-- Records for this exercise --
(* ===== verification/Params.v ===== *)
(** * Package [params]: chain configuration, gas tables, protocol constants

    Translates [src/params/config.go], [src/params/gas_table.go] and the
    constants of [src/params/protocol_params.go] the virtual machine reads.
    A [*big.Int] block number that may be nil is an [option Z]. *)

From Stdlib Require Import String.
From stdpp Require Import base numbers option.
From S2P Require Import Prelude BigInt.

#[local] Open Scope Z_scope.

Module Params.
Import Big.

(** ** [protocol_params.go] *)
Definition CallValueTransferGas : Z := 9000.
Definition CallNewAccountGas : Z := 25000.
Definition QuadCoeffDiv : Z := 512.
Definition SstoreSetGas : Z := 20000.
Definition LogDataGas : Z := 8.
Definition CallStipend : Z := 2300.
Definition Sha3Gas : Z := 30.
Definition Sha3WordGas : Z := 6.
Definition SstoreResetGas : Z := 5000.
Definition SstoreClearGas : Z := 5000.
Definition SstoreRefundGas : Z := 15000.
Definition JumpdestGas : Z := 1.
Definition CreateDataGas : Z := 200.
Definition CallCreateDepth : Z := 1024.
Definition LogGas : Z := 375.
Definition CopyGas : Z := 3.
Definition StackLimit : Z := 1024.
Definition LogTopicGas : Z := 375.
Definition CreateGas : Z := 32000.
Definition SuicideRefundGas : Z := 24000.
Definition MemoryGas : Z := 3.
Definition MaxCodeSize : Z := 24576.
Definition EcrecoverGas : Z := 3000.
Definition Sha256BaseGas : Z := 60.
Definition Sha256PerWordGas : Z := 12.
Definition Ripemd160BaseGas : Z := 600.
Definition Ripemd160PerWordGas : Z := 120.
Definition IdentityBaseGas : Z := 15.
Definition IdentityPerWordGas : Z := 3.
Definition ModExpQuadCoeffDiv : Z := 20.
Definition Bn256AddGas : Z := 500.
Definition Bn256ScalarMulGas : Z := 40000.
Definition Bn256PairingBaseGas : Z := 100000.
Definition Bn256PairingPerPointGas : Z := 80000.

(** ** [gas_table.go] *)
Record GasTable := {
  ExtcodeSize : Z;
  ExtcodeCopy : Z;
  Balance : Z;
  SLoad : Z;
  Calls : Z;
  Suicide : Z;
  ExpByte : Z;
  CreateBySuicide : Z
}.

Definition GasTableHomestead : GasTable :=
  {| ExtcodeSize := 20; ExtcodeCopy := 20; Balance := 20; SLoad := 50; Calls := 40;
     Suicide := 0; ExpByte := 10; CreateBySuicide := 0 |}.
Definition GasTableEIP150 : GasTable :=
  {| ExtcodeSize := 700; ExtcodeCopy := 700; Balance := 400; SLoad := 200; Calls := 700;
     Suicide := 5000; ExpByte := 10; CreateBySuicide := 25000 |}.
Definition GasTableEIP158 : GasTable :=
  {| ExtcodeSize := 700; ExtcodeCopy := 700; Balance := 400; SLoad := 200; Calls := 700;
     Suicide := 5000; ExpByte := 50; CreateBySuicide := 25000 |}.

(** ** [config.go] *)
Record ChainConfig := {
  ChainId : option Z;
  HomesteadBlock : option Z;
  DAOForkBlock : option Z;
  DAOForkSupport : bool;
  EIP150Block : option Z;
  EIP155Block : option Z;
  EIP158Block : option Z;
  ByzantiumBlock : option Z
}.

Definition MainnetChainConfig : ChainConfig :=
  {| ChainId := Some 1; HomesteadBlock := Some 1150000; DAOForkBlock := Some 1920000;
     DAOForkSupport := true; EIP150Block := Some 2463000; EIP155Block := Some 2675000;
     EIP158Block := Some 2675000; ByzantiumBlock := Some 4370000 |}.

Definition TestnetChainConfig : ChainConfig :=
  {| ChainId := Some 3; HomesteadBlock := Some 0; DAOForkBlock := None;
     DAOForkSupport := true; EIP150Block := Some 0; EIP155Block := Some 10;
     EIP158Block := Some 10; ByzantiumBlock := Some 1700000 |}.

Definition RinkebyChainConfig : ChainConfig :=
  {| ChainId := Some 4; HomesteadBlock := Some 1; DAOForkBlock := None;
     DAOForkSupport := true; EIP150Block := Some 2; EIP155Block := Some 3;
     EIP158Block := Some 3; ByzantiumBlock := Some 1035301 |}.

Definition TestChainConfig : ChainConfig :=
  {| ChainId := Some 1; HomesteadBlock := Some 0; DAOForkBlock := None;
     DAOForkSupport := false; EIP150Block := Some 0; EIP155Block := Some 0;
     EIP158Block := Some 0; ByzantiumBlock := Some 0 |}.

Definition isForked (s head : option Z) : bool :=
  match s, head with
  | Some s, Some head => s <=? head
  | _, _ => false
  end.

Definition IsHomestead (c : ChainConfig) (num : option Z) : bool := isForked (HomesteadBlock c) num.
Definition IsDAOFork (c : ChainConfig) (num : option Z) : bool := isForked (DAOForkBlock c) num.
Definition IsEIP150 (c : ChainConfig) (num : option Z) : bool := isForked (EIP150Block c) num.
Definition IsEIP155 (c : ChainConfig) (num : option Z) : bool := isForked (EIP155Block c) num.
Definition IsEIP158 (c : ChainConfig) (num : option Z) : bool := isForked (EIP158Block c) num.
Definition IsByzantium (c : ChainConfig) (num : option Z) : bool := isForked (ByzantiumBlock c) num.

(** Method [GasTable]. *)
Definition gas_table (c : ChainConfig) (num : option Z) : GasTable :=
  match num with
  | None => GasTableHomestead
  | Some _ =>
      if IsEIP158 c num then GasTableEIP158
      else if IsEIP150 c num then GasTableEIP150
      else GasTableHomestead
  end.

Record RulesT := {
  RChainId : Z;
  RIsHomestead : bool;
  RIsEIP150 : bool;
  RIsEIP155 : bool;
  RIsEIP158 : bool;
  RIsByzantium : bool
}.

Definition Rules (c : ChainConfig) (num : option Z) : RulesT :=
  {| RChainId := default 0 (ChainId c); RIsHomestead := IsHomestead c num;
     RIsEIP150 := IsEIP150 c num; RIsEIP155 := IsEIP155 c num;
     RIsEIP158 := IsEIP158 c num; RIsByzantium := IsByzantium c num |}.

Definition configNumEqual (x y : option Z) : bool :=
  match x, y with
  | None, None => true
  | Some x, Some y => x =? y
  | _, _ => false
  end.

Definition isForkIncompatible (s1 s2 head : option Z) : bool :=
  (isForked s1 head || isForked s2 head) && negb (configNumEqual s1 s2).

Record ConfigCompatError := {
  What : string;
  StoredConfig : option Z;
  NewConfig : option Z;
  RewindTo : Z
}.

Definition newCompatError (what : string) (storedblock newblock : option Z) : ConfigCompatError :=
  let rew :=
    match storedblock, newblock with
    | None, _ => newblock
    | Some _, None => storedblock
    | Some s, Some n => if s <? n then storedblock else newblock
    end in
  {| What := what; StoredConfig := storedblock; NewConfig := newblock;
     RewindTo := match rew with
                 | Some r => if 0 <? r then u64 (Uint64 r - 1) else 0
                 | None => 0
                 end |}.

Definition checkCompatible (c newcfg : ChainConfig) (head : option Z) : option ConfigCompatError :=
  if isForkIncompatible (HomesteadBlock c) (HomesteadBlock newcfg) head then
    Some (newCompatError "Homestead fork block"%string (HomesteadBlock c) (HomesteadBlock newcfg))
  else if isForkIncompatible (DAOForkBlock c) (DAOForkBlock newcfg) head then
    Some (newCompatError "DAO fork block"%string (DAOForkBlock c) (DAOForkBlock newcfg))
  else if IsDAOFork c head && negb (Bool.eqb (DAOForkSupport c) (DAOForkSupport newcfg)) then
    Some (newCompatError "DAO fork support flag"%string (DAOForkBlock c) (DAOForkBlock newcfg))
  else if isForkIncompatible (EIP150Block c) (EIP150Block newcfg) head then
    Some (newCompatError "EIP150 fork block"%string (EIP150Block c) (EIP150Block newcfg))
  else if isForkIncompatible (EIP155Block c) (EIP155Block newcfg) head then
    Some (newCompatError "EIP155 fork block"%string (EIP155Block c) (EIP155Block newcfg))
  else if isForkIncompatible (EIP158Block c) (EIP158Block newcfg) head then
    Some (newCompatError "EIP158 fork block"%string (EIP158Block c) (EIP158Block newcfg))
  else if IsEIP158 c head && negb (configNumEqual (ChainId c) (ChainId newcfg)) then
    Some (newCompatError "EIP158 chain ID"%string (EIP158Block c) (EIP158Block newcfg))
  else if isForkIncompatible (ByzantiumBlock c) (ByzantiumBlock newcfg) head then
    Some (newCompatError "Byzantium fork block"%string (ByzantiumBlock c) (ByzantiumBlock newcfg))
  else None.

(** The loop of [CheckCompatible], with fuel. *)
Fixpoint CheckCompatible_loop (fuel : nat) (c newcfg : ChainConfig) (bhead : Z)
    (lasterr : option ConfigCompatError) : result (option ConfigCompatError) :=
  match fuel with
  | O => NoFuel
  | S fuel =>
      match checkCompatible c newcfg (Some bhead) with
      | None => Ok lasterr
      | Some err =>
          match lasterr with
          | Some last =>
              if RewindTo err =? RewindTo last then Ok lasterr
              else CheckCompatible_loop fuel c newcfg (RewindTo err) (Some err)
          | None => CheckCompatible_loop fuel c newcfg (RewindTo err) (Some err)
          end
      end
  end.

Definition CheckCompatible (fuel : nat) (c newcfg : ChainConfig) (height : Z) :=
  CheckCompatible_loop fuel c newcfg height None.

(** ** Properties *)

(** A conflict reported at [head] asks for a rewind strictly below [head],
    except at the genesis block. *)
Lemma newCompatError_rewind what s1 s2 head :
  is_u64 head -> isForked s1 (Some head) || isForked s2 (Some head) = true ->
  let r := RewindTo (newCompatError what s1 s2) in
  is_u64 r /\ (r < head \/ r = 0).
Proof.
  intros Hh Hf.
  assert (forall r, r <= head -> is_u64 (if 0 <? r then u64 (Uint64 r - 1) else 0) /\
    ((if 0 <? r then u64 (Uint64 r - 1) else 0) < head \/ (if 0 <? r then u64 (Uint64 r - 1) else 0) = 0)) as Hr.
  { intros r Hr. unfold is_u64 in *. destruct (Z.ltb_spec 0 r); [|split; [done|by right]].
    unfold Uint64. rewrite Z.abs_eq, Z.mod_small, u64_id by (unfold is_u64; lia). lia. }
  destruct s1 as [s1|], s2 as [s2|]; cbn -[Z.ltb Uint64 u64] in *.
  - destruct (Z.ltb_spec s1 s2); apply Hr;
      destruct (Z.leb_spec s1 head), (Z.leb_spec s2 head); try done; lia.
  - apply Hr. destruct (Z.leb_spec s1 head); [lia|done].
  - apply Hr. destruct (Z.leb_spec s2 head); [lia|done].
  - done.
Qed.

Lemma checkCompatible_rewind c n head err :
  is_u64 head -> checkCompatible c n (Some head) = Some err ->
  is_u64 (RewindTo err) /\ (RewindTo err < head \/ RewindTo err = 0).
Proof.
  intros Hh. unfold checkCompatible, isForkIncompatible, IsDAOFork, IsEIP158.
  repeat match goal with
  | |- (if ?b then _ else _) = _ -> _ => destruct b eqn:?
  end; intros [= <-]; zbool; apply newCompatError_rewind; auto;
  apply orb_true_iff; auto.
Qed.

Lemma CheckCompatible_loop_total c n bhead last fuel :
  is_u64 bhead -> bhead + 1 < Z.of_nat fuel ->
  (forall l, last = Some l -> RewindTo l = bhead) ->
  exists r, CheckCompatible_loop fuel c n bhead last = Ok r /\
  match r with
  | None => last = None /\ checkCompatible c n (Some bhead) = None
  | Some err => is_u64 (RewindTo err) /\
      (checkCompatible c n (Some (RewindTo err)) = None \/
       exists err', checkCompatible c n (Some (RewindTo err)) = Some err' /\
                    RewindTo err' = RewindTo err)
  end.
Proof.
  revert bhead last. induction fuel as [|fuel IH]; intros bhead last Hb Hf Hl; [unfold is_u64 in Hb; lia|].
  cbn [CheckCompatible_loop].
  destruct (checkCompatible c n (Some bhead)) as [err|] eqn:Hc.
  - destruct (checkCompatible_rewind _ _ _ _ Hb Hc) as [Hr Hlt].
    assert (RewindTo err < bhead \/ (RewindTo err = 0 /\ bhead = 0)) as Hdec
      by (unfold is_u64 in *; lia).
    destruct last as [last|].
    + specialize (Hl _ eq_refl). destruct (Z.eqb_spec (RewindTo err) (RewindTo last)) as [He|He].
      * exists (Some last). split; [done|]. rewrite Hl in *. split; [done|].
        right. exists err. by rewrite Hc, He.
      * assert (RewindTo err < bhead) by lia.
        destruct (IH (RewindTo err) (Some err)) as (r & Hr1 & Hr2); [done|lia|by intros ? [= ->]|].
        exists r. split; [done|]. destruct r; [done|]. by destruct Hr2.
    + destruct (decide (RewindTo err = bhead)) as [He|He].
      * exists (Some err). destruct fuel as [|fuel]; [unfold is_u64 in *; lia|].
        cbn [CheckCompatible_loop]. rewrite He, Hc, He, Z.eqb_refl. split; [done|].
        split; [done|]. right. exists err. done.
      * destruct (IH (RewindTo err) (Some err)) as (r & Hr1 & Hr2); [done|lia|by intros ? [= ->]|].
        exists r. split; [done|]. destruct r; [done|]. by destruct Hr2.
  - exists last. split; [done|]. destruct last as [l|]; [|done].
    rewrite (Hl l eq_refl). split; [done|]. by left.
Qed.

(** The gas table in force always prices calls at 40 or more. *)
Lemma gas_table_calls c num : 40 <= Calls (gas_table c num).
Proof. unfold gas_table. destruct num; repeat split_if; done. Qed.

End Params.
Lemma has_spec d h code dest :
  0 <= dest -> cache_ok d h code ->
  exists b d', has d h code dest = Ok (b, d') /\ cache_ok d' h code /\
  (b = true <-> dest < 2 ^ 62 /\ dest < len code /\ op_at code dest = JUMPDEST /\ is_instr code dest).
Proof.
  intros Hd Hc. unfold has, Uint64. rewrite Z.abs_eq by done.
  destruct (Z.leb_spec 63 (BitLen dest)) as [Hb|Hb]; simpl.
  { exists false, d. split; [done|]. split; [done|]. split; [done|]. intros (H & _).
    assert (BitLen dest <= 62) by (apply BitLen_spec; lia). lia. }
  assert (Hd62 : dest < 2 ^ 62) by (pose proof (proj1 (BitLen_spec dest 62 ltac:(lia))); lia).
  rewrite Z.mod_small by (unfold two64; lia).
  destruct (Z.leb_spec (len code) dest).
  { exists false, d. split; [done|]. split; [done|]. split; [done|]. lia. }
  destruct (codeBitmap_spec code) as (bits & Hbits & Hlen & Hget).
  set (look := match d !! h with Some m => Ok (m, d) | None => _ end).
  assert (exists d', look = Ok (bits, d') /\ cache_ok d' h code) as (d' & -> & Hc').
  { unfold look. destruct (d !! h) as [m|] eqn:E.
    - exists d. split; [|done]. specialize (Hc m E). congruence.
    - rewrite Hbits. simpl. eexists; split; [done|]. intros m. rewrite lookup_insert_eq. congruence. }
  simpl. destruct (index_Ok code dest) as (op & -> & Hop); [lia|]. simpl.
  assert (op_at code dest = op) as -> by (unfold op_at; by rewrite Hop).
  destruct (Z.eqb_spec op JUMPDEST) as [->|Hne].
  - assert (dest / 8 <= len code / 8) by (apply Z.div_le_mono; lia).
    rewrite codeSegment_spec by lia. simpl.
    exists (negb (getbit bits dest)), d'. split; [done|]. split; [done|].
    rewrite negb_true_iff, Hget by lia. tauto.
  - exists false, d'. split; [done|]. split; [done|]. split; [done|]. tauto.
Qed.

(** The analysis always ends, even on a stale cache. *)
Lemma has_ends d h code dest : has d h code dest <> NoFuel.
Proof.
  assert (Hi : forall (l : list Z) i, index l i <> NoFuel).
  { intros l i. unfold index. split_if; [by destruct (l !! _)|done]. }
  unfold has. split_if; [done|]. destruct (codeBitmap_spec code) as (bits & -> & _).
  assert (exists m d', match d !! h with
    | Some m => Ok (m, d) | None => rbind (Ok bits) (fun m => Ok (m, <[h := m]> d)) end = Ok (m, d'))
    as (m & d' & ->) by (destruct (d !! h); simpl; by do 2 eexists).
  cbn [rbind]. pose proof (Hi code (Uint64 dest)).
  destruct (index code (Uint64 dest)); cbn [rbind]; [|done|done].
  split_if; [|done]. unfold codeSegment. split_if; [done|].
  pose proof (Hi m (Uint64 dest / 8)). by destruct (index m (Uint64 dest / 8)).
Qed.

End Analysis.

-- Requirement --
Each line of the material above that contains the word "always" counts once; report the total and nothing else.

-- Output for this exercise --
2